- **Exercise objective**
Go through the entries below and copy every line that holds the word "result".

- **The input**
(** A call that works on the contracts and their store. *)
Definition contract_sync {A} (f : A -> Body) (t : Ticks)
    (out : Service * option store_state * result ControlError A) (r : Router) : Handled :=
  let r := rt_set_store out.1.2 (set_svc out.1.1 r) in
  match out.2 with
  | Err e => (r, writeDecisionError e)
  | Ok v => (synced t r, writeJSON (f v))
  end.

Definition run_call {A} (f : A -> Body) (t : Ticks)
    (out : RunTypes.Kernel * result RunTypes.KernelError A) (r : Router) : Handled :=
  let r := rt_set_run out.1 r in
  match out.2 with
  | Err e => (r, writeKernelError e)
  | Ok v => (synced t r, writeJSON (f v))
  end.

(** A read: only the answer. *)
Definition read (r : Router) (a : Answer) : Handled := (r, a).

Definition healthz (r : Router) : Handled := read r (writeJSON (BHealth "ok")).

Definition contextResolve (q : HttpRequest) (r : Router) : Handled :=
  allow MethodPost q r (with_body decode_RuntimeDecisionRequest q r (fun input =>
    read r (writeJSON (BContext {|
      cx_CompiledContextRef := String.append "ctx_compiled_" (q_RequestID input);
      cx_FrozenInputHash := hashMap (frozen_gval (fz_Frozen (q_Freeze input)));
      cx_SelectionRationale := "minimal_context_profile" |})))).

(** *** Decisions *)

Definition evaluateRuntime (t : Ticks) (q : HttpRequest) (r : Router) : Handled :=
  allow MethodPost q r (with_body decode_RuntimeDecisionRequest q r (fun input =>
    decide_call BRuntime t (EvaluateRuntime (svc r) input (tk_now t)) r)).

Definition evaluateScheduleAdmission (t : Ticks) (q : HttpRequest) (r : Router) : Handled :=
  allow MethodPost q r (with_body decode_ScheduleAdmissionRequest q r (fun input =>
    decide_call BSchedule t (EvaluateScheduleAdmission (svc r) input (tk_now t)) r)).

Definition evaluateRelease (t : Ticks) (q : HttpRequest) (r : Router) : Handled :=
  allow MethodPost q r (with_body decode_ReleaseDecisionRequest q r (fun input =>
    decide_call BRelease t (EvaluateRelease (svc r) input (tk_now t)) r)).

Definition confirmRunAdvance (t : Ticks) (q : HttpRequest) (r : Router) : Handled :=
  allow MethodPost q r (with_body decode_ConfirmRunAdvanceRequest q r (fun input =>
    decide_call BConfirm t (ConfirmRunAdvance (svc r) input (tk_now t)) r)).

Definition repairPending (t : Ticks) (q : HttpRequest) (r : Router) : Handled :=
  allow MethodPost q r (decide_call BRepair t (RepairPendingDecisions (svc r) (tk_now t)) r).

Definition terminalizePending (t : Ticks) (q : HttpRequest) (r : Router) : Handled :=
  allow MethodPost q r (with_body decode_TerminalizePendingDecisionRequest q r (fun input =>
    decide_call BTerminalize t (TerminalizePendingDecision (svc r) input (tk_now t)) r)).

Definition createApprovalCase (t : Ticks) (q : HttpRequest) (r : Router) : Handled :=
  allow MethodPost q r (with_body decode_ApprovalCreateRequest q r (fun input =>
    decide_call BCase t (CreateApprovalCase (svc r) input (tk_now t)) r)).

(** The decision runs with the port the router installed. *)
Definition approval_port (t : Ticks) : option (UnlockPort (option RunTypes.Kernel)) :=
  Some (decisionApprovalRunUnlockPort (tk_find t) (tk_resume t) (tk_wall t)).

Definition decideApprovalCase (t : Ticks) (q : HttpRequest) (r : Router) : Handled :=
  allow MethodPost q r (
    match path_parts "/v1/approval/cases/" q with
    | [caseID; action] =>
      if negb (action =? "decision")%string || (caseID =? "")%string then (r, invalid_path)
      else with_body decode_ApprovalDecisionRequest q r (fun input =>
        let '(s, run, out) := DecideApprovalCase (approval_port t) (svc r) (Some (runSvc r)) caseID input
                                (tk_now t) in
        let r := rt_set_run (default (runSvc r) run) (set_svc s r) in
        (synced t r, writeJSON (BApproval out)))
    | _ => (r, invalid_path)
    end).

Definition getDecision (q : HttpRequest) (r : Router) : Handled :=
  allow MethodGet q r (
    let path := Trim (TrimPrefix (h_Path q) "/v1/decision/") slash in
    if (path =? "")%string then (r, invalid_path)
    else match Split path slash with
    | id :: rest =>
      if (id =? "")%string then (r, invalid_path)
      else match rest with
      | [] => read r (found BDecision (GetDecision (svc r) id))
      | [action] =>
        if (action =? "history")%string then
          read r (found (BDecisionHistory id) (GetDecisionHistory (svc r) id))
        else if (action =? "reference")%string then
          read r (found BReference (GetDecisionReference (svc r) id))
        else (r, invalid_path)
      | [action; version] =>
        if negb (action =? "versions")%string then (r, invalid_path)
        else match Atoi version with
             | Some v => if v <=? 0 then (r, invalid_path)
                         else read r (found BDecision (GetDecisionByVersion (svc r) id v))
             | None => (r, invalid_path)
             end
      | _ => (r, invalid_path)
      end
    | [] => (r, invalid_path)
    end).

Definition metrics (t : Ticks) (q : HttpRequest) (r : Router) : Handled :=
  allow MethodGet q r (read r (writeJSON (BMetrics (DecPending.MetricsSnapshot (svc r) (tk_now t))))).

...

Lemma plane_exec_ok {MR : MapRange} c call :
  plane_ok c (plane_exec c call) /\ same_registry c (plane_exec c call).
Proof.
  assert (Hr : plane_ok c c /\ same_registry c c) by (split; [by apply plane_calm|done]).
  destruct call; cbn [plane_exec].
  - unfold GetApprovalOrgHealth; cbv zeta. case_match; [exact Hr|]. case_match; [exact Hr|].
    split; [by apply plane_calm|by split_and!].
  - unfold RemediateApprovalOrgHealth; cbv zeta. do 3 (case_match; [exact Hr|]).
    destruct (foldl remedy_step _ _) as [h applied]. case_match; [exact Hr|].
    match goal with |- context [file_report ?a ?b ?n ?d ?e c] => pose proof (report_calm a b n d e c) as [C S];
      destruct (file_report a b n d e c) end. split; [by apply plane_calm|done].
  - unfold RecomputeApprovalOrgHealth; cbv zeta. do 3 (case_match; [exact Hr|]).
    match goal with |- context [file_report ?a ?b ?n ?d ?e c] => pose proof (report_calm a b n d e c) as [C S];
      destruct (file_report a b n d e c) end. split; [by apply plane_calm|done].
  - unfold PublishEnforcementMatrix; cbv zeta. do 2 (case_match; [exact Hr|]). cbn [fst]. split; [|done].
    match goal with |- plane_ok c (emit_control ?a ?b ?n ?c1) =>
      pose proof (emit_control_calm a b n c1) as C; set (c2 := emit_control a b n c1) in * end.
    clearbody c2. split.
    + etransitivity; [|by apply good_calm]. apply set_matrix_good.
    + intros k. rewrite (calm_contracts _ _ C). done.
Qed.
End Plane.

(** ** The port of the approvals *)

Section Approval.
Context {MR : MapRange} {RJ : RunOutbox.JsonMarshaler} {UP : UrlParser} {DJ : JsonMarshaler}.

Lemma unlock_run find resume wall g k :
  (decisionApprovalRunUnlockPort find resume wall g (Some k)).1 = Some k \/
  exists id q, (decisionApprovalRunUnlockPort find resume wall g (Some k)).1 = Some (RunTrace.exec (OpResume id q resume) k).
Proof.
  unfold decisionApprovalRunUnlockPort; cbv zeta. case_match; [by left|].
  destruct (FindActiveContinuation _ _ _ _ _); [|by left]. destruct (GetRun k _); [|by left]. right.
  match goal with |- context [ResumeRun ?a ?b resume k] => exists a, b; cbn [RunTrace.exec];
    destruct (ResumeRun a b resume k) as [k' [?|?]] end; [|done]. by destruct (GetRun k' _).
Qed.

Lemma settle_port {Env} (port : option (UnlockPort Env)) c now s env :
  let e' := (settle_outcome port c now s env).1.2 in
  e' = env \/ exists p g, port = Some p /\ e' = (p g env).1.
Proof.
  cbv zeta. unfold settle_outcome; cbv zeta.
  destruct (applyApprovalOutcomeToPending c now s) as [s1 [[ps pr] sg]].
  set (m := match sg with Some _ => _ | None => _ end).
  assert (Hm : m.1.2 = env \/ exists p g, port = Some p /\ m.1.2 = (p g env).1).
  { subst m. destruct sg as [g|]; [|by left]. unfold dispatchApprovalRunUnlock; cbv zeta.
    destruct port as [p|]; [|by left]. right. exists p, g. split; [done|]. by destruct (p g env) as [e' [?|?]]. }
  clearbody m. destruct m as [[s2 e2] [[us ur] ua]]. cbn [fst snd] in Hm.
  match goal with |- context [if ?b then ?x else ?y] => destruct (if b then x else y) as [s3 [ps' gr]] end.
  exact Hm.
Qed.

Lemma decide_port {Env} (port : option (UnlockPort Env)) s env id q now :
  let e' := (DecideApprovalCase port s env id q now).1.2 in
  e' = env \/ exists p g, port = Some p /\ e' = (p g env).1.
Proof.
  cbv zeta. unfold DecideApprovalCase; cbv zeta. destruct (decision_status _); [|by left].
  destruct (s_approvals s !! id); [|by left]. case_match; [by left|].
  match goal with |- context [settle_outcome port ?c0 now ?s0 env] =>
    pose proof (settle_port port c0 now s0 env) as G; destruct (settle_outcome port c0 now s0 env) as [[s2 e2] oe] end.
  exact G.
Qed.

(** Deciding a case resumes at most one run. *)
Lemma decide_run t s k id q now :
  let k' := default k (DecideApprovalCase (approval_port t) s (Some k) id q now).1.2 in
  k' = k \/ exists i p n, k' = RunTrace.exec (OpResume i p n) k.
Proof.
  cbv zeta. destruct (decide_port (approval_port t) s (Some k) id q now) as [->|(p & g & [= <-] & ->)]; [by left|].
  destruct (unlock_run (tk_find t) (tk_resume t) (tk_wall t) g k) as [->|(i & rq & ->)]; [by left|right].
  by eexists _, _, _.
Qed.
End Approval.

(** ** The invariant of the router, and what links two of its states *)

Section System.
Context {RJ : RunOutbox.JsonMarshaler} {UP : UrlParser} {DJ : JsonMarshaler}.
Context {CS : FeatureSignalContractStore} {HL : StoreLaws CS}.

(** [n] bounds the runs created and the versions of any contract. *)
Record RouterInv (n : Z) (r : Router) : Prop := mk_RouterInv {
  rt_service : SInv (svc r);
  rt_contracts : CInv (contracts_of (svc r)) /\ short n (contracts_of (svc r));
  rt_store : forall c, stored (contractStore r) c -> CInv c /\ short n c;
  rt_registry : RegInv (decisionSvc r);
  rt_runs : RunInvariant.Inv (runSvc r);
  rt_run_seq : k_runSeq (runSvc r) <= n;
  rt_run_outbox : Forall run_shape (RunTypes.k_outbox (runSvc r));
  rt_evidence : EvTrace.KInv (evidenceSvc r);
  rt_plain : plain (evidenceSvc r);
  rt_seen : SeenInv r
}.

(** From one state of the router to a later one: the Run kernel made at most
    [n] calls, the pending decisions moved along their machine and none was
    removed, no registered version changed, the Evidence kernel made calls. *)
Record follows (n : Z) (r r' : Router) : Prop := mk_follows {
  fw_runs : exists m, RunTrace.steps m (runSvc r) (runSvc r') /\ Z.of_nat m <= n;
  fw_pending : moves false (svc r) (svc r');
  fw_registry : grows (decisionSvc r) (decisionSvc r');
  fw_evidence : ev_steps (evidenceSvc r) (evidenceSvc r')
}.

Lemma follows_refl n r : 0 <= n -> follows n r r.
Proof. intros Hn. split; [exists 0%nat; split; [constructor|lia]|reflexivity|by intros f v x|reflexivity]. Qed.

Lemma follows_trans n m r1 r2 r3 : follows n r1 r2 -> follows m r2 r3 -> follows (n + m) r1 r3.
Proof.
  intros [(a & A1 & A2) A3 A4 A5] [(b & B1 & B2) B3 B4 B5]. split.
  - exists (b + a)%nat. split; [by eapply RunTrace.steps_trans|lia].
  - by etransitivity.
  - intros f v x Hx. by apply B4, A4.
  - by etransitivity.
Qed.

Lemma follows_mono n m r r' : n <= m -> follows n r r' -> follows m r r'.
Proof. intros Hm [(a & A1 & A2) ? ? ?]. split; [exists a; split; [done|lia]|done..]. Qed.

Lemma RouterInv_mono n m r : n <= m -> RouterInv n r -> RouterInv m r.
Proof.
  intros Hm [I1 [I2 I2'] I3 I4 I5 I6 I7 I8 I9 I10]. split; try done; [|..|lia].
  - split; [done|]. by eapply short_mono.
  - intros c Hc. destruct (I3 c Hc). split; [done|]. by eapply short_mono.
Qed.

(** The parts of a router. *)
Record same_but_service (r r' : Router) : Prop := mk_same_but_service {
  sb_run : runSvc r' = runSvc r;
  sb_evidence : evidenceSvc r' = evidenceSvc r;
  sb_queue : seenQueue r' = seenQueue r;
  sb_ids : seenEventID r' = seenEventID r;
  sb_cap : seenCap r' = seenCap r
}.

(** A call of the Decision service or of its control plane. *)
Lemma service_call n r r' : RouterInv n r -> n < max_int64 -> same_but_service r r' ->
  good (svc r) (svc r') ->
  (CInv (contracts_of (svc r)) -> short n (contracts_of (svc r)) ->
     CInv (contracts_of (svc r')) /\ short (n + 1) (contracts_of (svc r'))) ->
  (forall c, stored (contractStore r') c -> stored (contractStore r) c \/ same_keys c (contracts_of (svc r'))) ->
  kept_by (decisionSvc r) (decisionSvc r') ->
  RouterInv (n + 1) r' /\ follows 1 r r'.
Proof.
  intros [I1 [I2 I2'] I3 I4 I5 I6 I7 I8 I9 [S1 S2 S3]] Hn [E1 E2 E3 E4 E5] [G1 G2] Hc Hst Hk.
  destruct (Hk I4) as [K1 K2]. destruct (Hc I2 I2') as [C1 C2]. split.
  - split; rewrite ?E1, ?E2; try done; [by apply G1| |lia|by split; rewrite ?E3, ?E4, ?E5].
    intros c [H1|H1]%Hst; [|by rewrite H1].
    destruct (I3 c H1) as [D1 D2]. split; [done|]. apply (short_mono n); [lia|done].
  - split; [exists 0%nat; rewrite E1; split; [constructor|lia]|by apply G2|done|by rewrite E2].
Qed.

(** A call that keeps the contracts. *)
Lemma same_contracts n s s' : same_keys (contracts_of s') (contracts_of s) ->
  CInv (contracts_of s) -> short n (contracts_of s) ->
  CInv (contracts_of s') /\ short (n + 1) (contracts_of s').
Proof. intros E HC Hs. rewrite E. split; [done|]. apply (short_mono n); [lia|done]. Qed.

- **Output for this task**
    (out : Service * option store_state * result ControlError A) (r : Router) : Handled :=
    (out : RunTypes.Kernel * result RunTypes.KernelError A) (r : Router) : Handled :=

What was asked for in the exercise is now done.